THE DATA below:

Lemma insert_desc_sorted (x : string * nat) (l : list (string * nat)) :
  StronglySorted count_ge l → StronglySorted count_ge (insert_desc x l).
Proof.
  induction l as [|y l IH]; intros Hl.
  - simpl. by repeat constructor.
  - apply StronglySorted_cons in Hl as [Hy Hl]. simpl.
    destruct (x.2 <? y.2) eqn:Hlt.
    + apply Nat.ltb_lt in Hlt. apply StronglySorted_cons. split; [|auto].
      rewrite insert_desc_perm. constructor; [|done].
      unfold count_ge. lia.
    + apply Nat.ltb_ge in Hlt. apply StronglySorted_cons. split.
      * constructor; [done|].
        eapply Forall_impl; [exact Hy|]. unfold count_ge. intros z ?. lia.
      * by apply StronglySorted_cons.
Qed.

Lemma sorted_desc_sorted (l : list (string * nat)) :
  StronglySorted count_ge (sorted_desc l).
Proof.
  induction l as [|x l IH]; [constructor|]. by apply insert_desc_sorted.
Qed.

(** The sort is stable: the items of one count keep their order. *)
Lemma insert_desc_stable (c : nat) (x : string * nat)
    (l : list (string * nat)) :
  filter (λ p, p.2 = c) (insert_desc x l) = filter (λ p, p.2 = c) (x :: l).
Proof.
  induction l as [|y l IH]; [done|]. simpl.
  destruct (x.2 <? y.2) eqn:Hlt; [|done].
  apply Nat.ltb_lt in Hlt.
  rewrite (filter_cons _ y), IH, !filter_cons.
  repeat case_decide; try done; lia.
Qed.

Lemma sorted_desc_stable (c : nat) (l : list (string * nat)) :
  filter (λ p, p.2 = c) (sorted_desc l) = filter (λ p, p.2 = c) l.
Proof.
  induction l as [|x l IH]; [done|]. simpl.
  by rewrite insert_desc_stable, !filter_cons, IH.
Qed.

End of THE DATA.
THE DATA below:

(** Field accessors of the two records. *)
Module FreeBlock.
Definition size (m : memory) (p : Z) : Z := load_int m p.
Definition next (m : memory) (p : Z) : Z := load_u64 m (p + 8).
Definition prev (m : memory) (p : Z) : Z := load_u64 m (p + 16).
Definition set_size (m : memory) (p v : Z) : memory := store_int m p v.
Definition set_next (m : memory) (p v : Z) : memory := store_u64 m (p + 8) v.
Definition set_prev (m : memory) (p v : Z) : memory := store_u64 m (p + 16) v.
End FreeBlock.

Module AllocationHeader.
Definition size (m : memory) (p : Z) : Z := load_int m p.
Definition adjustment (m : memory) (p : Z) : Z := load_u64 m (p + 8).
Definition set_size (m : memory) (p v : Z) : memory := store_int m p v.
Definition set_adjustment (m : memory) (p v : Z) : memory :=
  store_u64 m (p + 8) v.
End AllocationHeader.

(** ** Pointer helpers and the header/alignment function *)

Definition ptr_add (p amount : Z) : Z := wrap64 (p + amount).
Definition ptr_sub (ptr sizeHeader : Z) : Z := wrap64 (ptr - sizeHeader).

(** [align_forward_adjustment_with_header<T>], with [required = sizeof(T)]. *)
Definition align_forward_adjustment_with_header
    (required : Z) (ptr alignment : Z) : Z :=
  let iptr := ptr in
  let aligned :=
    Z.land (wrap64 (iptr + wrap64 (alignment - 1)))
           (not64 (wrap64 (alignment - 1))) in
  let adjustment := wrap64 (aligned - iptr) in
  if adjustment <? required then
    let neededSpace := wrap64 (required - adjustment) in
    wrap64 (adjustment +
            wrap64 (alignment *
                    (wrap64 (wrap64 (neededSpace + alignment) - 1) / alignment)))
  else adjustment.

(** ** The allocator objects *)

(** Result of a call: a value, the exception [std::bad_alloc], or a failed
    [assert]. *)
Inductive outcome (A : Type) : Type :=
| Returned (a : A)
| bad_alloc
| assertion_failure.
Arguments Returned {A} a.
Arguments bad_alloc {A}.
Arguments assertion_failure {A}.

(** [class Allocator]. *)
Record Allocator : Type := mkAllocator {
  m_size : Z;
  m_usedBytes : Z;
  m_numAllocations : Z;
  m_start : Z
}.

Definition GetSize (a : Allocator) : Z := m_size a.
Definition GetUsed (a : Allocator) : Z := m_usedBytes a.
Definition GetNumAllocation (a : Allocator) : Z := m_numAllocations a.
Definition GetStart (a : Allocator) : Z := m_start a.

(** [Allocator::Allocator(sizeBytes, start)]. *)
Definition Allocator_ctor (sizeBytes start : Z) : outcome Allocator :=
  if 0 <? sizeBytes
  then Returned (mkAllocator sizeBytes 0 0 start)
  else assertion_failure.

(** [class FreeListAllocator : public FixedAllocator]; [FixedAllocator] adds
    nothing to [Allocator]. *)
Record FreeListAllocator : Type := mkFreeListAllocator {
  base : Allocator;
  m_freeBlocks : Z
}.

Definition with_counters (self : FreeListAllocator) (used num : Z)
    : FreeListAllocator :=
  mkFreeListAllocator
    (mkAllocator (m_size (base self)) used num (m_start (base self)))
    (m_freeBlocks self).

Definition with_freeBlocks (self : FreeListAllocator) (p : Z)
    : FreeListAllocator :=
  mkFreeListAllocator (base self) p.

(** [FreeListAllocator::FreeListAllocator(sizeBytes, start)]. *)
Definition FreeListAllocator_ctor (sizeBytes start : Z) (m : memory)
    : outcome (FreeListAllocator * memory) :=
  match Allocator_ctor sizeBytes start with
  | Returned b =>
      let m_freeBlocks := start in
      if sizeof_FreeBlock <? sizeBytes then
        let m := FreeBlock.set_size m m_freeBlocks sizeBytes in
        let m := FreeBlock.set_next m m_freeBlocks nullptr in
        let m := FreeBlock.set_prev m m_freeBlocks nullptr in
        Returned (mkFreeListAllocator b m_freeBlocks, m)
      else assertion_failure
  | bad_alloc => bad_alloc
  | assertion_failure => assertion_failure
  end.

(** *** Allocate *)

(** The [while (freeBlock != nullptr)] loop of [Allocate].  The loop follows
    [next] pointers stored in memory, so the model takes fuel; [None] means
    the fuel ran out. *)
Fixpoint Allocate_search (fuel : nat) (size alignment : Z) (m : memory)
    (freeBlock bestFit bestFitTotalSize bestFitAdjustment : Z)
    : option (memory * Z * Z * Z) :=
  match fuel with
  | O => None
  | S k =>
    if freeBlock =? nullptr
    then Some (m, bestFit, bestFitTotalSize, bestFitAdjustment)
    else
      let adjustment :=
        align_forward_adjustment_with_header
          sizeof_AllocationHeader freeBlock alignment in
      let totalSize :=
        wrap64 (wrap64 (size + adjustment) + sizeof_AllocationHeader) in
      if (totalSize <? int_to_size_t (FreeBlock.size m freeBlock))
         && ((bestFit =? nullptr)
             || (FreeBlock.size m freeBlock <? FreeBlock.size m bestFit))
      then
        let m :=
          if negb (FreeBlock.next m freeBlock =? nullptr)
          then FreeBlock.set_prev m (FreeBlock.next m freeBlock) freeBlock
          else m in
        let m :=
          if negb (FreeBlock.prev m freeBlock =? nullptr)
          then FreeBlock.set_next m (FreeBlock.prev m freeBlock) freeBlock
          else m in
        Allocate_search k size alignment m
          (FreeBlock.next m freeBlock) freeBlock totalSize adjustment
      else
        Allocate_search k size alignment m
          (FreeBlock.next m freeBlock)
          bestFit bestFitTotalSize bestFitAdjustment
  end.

End of THE DATA.
THE DATA below:

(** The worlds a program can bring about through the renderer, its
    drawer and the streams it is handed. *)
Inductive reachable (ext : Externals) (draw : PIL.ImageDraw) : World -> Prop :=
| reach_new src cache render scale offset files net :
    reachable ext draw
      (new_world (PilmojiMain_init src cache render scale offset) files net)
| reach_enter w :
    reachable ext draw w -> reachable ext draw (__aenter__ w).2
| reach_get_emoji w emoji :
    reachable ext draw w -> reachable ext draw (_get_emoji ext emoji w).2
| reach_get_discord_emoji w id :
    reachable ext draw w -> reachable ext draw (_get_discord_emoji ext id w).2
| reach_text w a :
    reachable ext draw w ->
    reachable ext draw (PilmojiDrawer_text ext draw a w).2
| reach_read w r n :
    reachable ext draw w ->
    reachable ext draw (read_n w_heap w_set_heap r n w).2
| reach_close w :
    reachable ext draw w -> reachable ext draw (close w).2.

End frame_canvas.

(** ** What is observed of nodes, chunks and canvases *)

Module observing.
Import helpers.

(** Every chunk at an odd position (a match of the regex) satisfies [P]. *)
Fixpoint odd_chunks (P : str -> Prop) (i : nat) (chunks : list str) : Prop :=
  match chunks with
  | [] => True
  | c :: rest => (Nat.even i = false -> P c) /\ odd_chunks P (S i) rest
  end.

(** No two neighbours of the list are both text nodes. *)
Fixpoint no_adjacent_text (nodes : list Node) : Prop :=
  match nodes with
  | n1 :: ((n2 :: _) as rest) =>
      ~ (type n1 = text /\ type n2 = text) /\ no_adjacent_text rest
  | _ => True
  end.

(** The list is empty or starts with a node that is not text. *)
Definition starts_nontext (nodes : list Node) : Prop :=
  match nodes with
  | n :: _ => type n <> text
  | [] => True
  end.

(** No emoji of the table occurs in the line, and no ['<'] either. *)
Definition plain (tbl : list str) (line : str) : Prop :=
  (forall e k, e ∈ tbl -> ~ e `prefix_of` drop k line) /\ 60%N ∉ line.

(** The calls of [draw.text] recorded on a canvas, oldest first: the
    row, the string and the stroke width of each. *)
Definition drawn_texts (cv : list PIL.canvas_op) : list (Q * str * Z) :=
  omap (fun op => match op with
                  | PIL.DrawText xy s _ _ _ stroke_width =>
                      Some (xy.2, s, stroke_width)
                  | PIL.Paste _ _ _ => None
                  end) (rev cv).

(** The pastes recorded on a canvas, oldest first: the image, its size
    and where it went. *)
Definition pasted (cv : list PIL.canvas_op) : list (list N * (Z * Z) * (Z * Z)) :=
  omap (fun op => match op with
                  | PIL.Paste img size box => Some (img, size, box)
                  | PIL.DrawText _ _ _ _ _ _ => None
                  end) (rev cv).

End of THE DATA.

# REQUIREMENT
Above are some lines. Repeat exactly, and only, those from the line that has "Lemma insert_desc_sorted (x" through the line that has "- apply StronglySorted_cons".

# REPLY TO THE EXERCISE
Lemma insert_desc_sorted (x : string * nat) (l : list (string * nat)) :
  StronglySorted count_ge l → StronglySorted count_ge (insert_desc x l).
Proof.
  induction l as [|y l IH]; intros Hl.
  - simpl. by repeat constructor.
  - apply StronglySorted_cons in Hl as [Hy Hl]. simpl.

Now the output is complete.